• THE DATA:
(** * Steamdle: the daily-game pipeline of server.js, embedded and verified

    The repository keeps several revisions of its server.  This development
    embeds the two revisions that rotate on [last_played_on]:

    - the handler of src/unnamed/part_001 (second document, lines 152-479),
      which answers every request from the catalog, and
    - the handler of src/public/script.js (third document, lines 972-1305),
      which adds the single-slot [dailyGameCache].

    Both share, word for word, the selector blocks A-D, the review-URL query
    and [scrapeSteamReview].

    Around them it embeds what they are used with: the search endpoint of
    part_001, the page script (src/public/script.js, lines 458-972), the
    first revision of the handler, which picks by the day of the year
    (part_001, lines 69-137), and [seedInitialData] with the list it seeds
    (src/unnamed/part_000, lines 570-1623).

    Strings are sequences of code units in the range U+0000..U+00FF
    ([Stdlib.Strings.String]); the DOM queries of cheerio, the network, the
    failures of the SQLite driver and the values of [RANDOM()] are inputs of
    the model (records [page] and [env]). *)

From Stdlib Require Import List Bool Arith ZArith Lia String Ascii.
From Stdlib Require Import Permutation Sorted.
Import ListNotations.

Local Open Scope string_scope.

(* ------------------------------------------------------------------ *)
(** ** JavaScript string primitives used by the server *)

Module JsString.

Definition chr (n : nat) : ascii := ascii_of_nat n.

Definition LF : ascii := chr 10.

(** White space in the sense of [String.prototype.trim] and of the regular
    expression class [\s], restricted to code units below 256. *)
Definition is_space (c : ascii) : bool :=
  let n := nat_of_ascii c in
  (((9 <=? n) && (n <=? 13)) || (n =? 32) || (n =? 160))%nat.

• YOUR ASSIGNMENT:
Print the entries once more, identical in every line.

• EXERCISE RESULT:
(** * Steamdle: the daily-game pipeline of server.js, embedded and verified

    The repository keeps several revisions of its server.  This development
    embeds the two revisions that rotate on [last_played_on]:

    - the handler of src/unnamed/part_001 (second document, lines 152-479),
      which answers every request from the catalog, and
    - the handler of src/public/script.js (third document, lines 972-1305),
      which adds the single-slot [dailyGameCache].

    Both share, word for word, the selector blocks A-D, the review-URL query
    and [scrapeSteamReview].

    Around them it embeds what they are used with: the search endpoint of
    part_001, the page script (src/public/script.js, lines 458-972), the
    first revision of the handler, which picks by the day of the year
    (part_001, lines 69-137), and [seedInitialData] with the list it seeds
    (src/unnamed/part_000, lines 570-1623).

    Strings are sequences of code units in the range U+0000..U+00FF
    ([Stdlib.Strings.String]); the DOM queries of cheerio, the network, the
    failures of the SQLite driver and the values of [RANDOM()] are inputs of
    the model (records [page] and [env]). *)

From Stdlib Require Import List Bool Arith ZArith Lia String Ascii.
From Stdlib Require Import Permutation Sorted.
Import ListNotations.

Local Open Scope string_scope.

(* ------------------------------------------------------------------ *)
(** ** JavaScript string primitives used by the server *)

Module JsString.

Definition chr (n : nat) : ascii := ascii_of_nat n.

Definition LF : ascii := chr 10.

(** White space in the sense of [String.prototype.trim] and of the regular
    expression class [\s], restricted to code units below 256. *)
Definition is_space (c : ascii) : bool :=
  let n := nat_of_ascii c in
  (((9 <=? n) && (n <=? 13)) || (n =? 32) || (n =? 160))%nat.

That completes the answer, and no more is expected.